Exercise objective.
Lines before the one containing "pose proof (bigEndian_range" in the records below are to be left out; that line and all after it, through the end, are to be retyped exactly.

[Stored data entries]
(** Two prefixes that do not overlap share no address. *)
Lemma Overlaps_disjoint p q a :
  Overlaps p q = false -> pfxBits p <= BitLen (pfxAddr p) -> pfxBits q <= BitLen (pfxAddr q) ->
  Contains p a = true -> Contains q a = true -> False.
Proof.
  intros Ho Hp Hq (Hp0 & HLp & H4p & Ha & Ep)%Contains_inv (Hq0 & HLq & H4q & _ & Eq)%Contains_inv.
  rewrite HLp in Hp. rewrite HLq in Hq. unfold Overlaps, PrefixIsValid in Ho.
  rewrite (proj2 (Z.leb_le 0 (pfxBits p))), (proj2 (Z.leb_le 0 (pfxBits q))) in Ho by done. simpl in Ho.
  case_bool_decide; [done|]. rewrite H4p, H4q, eqb_reflx in Ho. simpl in Ho.
  destruct (Z.eqb_spec (Z.min (pfxBits p) (pfxBits q)) 0); [done|].
  apply bool_decide_eq_false in Ho. apply Ho. clear Ho.
  set (m := Z.min (pfxBits p) (pfxBits q)) in *.
  assert (forall x, Z.shiftr (addrValue x) (BitLen a - m) = Z.shiftr (addrValue a) (BitLen a - m) ->
    Is4 x = Is4 a -> BitLen x = BitLen a ->
    pfxAddr (addrPrefix x m) = match a with
      | AddrZero => AddrZero
      | Addr4 b => Addr4 (maskValue 32 b m)
      | Addr6 b _ => Addr6 (maskValue 128 b m) "" end) as Hm.
  { intros x Ex H4 HL. rewrite addrPrefix_addr by (destruct x, a; simpl in *; try done; lia).
    destruct x, a; simpl in *; try done; unfold maskValue; by rewrite Ex. }
  rewrite (Hm (pfxAddr p)), (Hm (pfxAddr q)); try done.
  - refine (shiftr_coarser _ _ _ _ _ Eq). lia.
  - refine (shiftr_coarser _ _ _ _ _ Ep). lia.
Qed.

Definition addrOk (a : Addr) : Prop := a <> AddrZero /\ 0 <= addrValue a < 2 ^ BitLen a.

Lemma bigEndian_range b acc n :
  Forall isByte b -> 0 <= acc < 2 ^ n -> 0 <= n ->
  0 <= foldl (fun acc x => acc * 2 ^ 8 + x) acc b < 2 ^ (n + 8 * Z.of_nat (length b)).
Proof.
  revert acc n. induction b as [|x b IH]; intros acc n Hb Hacc Hn; simpl.
  - by rewrite Z.add_0_r.
  - apply Forall_cons in Hb as [Hx Hb]. unfold isByte in Hx.
    replace (n + 8 * Z.of_nat (S (length b))) with ((n + 8) + 8 * Z.of_nat (length b)) by lia.
    apply IH; [done| |lia]. rewrite Z.pow_add_r by lia. lia.
Qed.

Lemma AddrFromSlice_ok b : Forall isByte b -> AddrFromSlice b <> AddrZero -> addrOk (AddrFromSlice b).
Proof.
  intros Hb Hne. split; [done|].
  pose proof (bigEndian_range b 0 0 Hb ltac:(lia) ltac:(lia)) as Hr. revert Hne. unfold AddrFromSlice.
  case_bool_decide as E4; [by rewrite E4 in Hr|]. case_bool_decide as E6; [by rewrite E6 in Hr|done].
Qed.

Lemma parseIPv4Fields_ok fields val digLen s out :
  parseIPv4Fields fields val digLen s = Some out -> (length fields <= 3)%nat ->
  Forall isByte fields -> isByte val -> length out = 4%nat /\ Forall isByte out.
Proof.
  revert fields val digLen. induction s as [|c s IH]; intros fields val digLen; cbn [parseIPv4Fields].
  - case_bool_decide; [done|]. intros [= <-] Hl Hf Hv. rewrite length_app. simpl. split; [lia|].
    apply Forall_app. split; [done|by apply Forall_singleton].
  - intros H Hl Hf Hv. destruct (digitValue c) as [d|] eqn:Ed.
    + destruct (_ && _); [done|]. destruct (Z.ltb_spec 255 (10 * val + d)); [done|].
      apply IH in H; try done. unfold isByte, digitValue in *. repeat case_match; simplify_eq; lia.
    + destruct (Ascii.eqb c _); [|done]. destruct (_ || _); [done|].
      case_bool_decide; [done|]. apply IH in H; try done.
      * rewrite length_app. simpl. lia.
      * apply Forall_app. split; [done|by apply Forall_singleton].
Qed.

Response below.
  pose proof (bigEndian_range b 0 0 Hb ltac:(lia) ltac:(lia)) as Hr. revert Hne. unfold AddrFromSlice.
  case_bool_decide as E4; [by rewrite E4 in Hr|]. case_bool_decide as E6; [by rewrite E6 in Hr|done].
Qed.

Lemma parseIPv4Fields_ok fields val digLen s out :
  parseIPv4Fields fields val digLen s = Some out -> (length fields <= 3)%nat ->
  Forall isByte fields -> isByte val -> length out = 4%nat /\ Forall isByte out.
Proof.
  revert fields val digLen. induction s as [|c s IH]; intros fields val digLen; cbn [parseIPv4Fields].
  - case_bool_decide; [done|]. intros [= <-] Hl Hf Hv. rewrite length_app. simpl. split; [lia|].
    apply Forall_app. split; [done|by apply Forall_singleton].
  - intros H Hl Hf Hv. destruct (digitValue c) as [d|] eqn:Ed.
    + destruct (_ && _); [done|]. destruct (Z.ltb_spec 255 (10 * val + d)); [done|].
      apply IH in H; try done. unfold isByte, digitValue in *. repeat case_match; simplify_eq; lia.
    + destruct (Ascii.eqb c _); [|done]. destruct (_ || _); [done|].
      case_bool_decide; [done|]. apply IH in H; try done.
      * rewrite length_app. simpl. lia.
      * apply Forall_app. split; [done|by apply Forall_singleton].
Qed.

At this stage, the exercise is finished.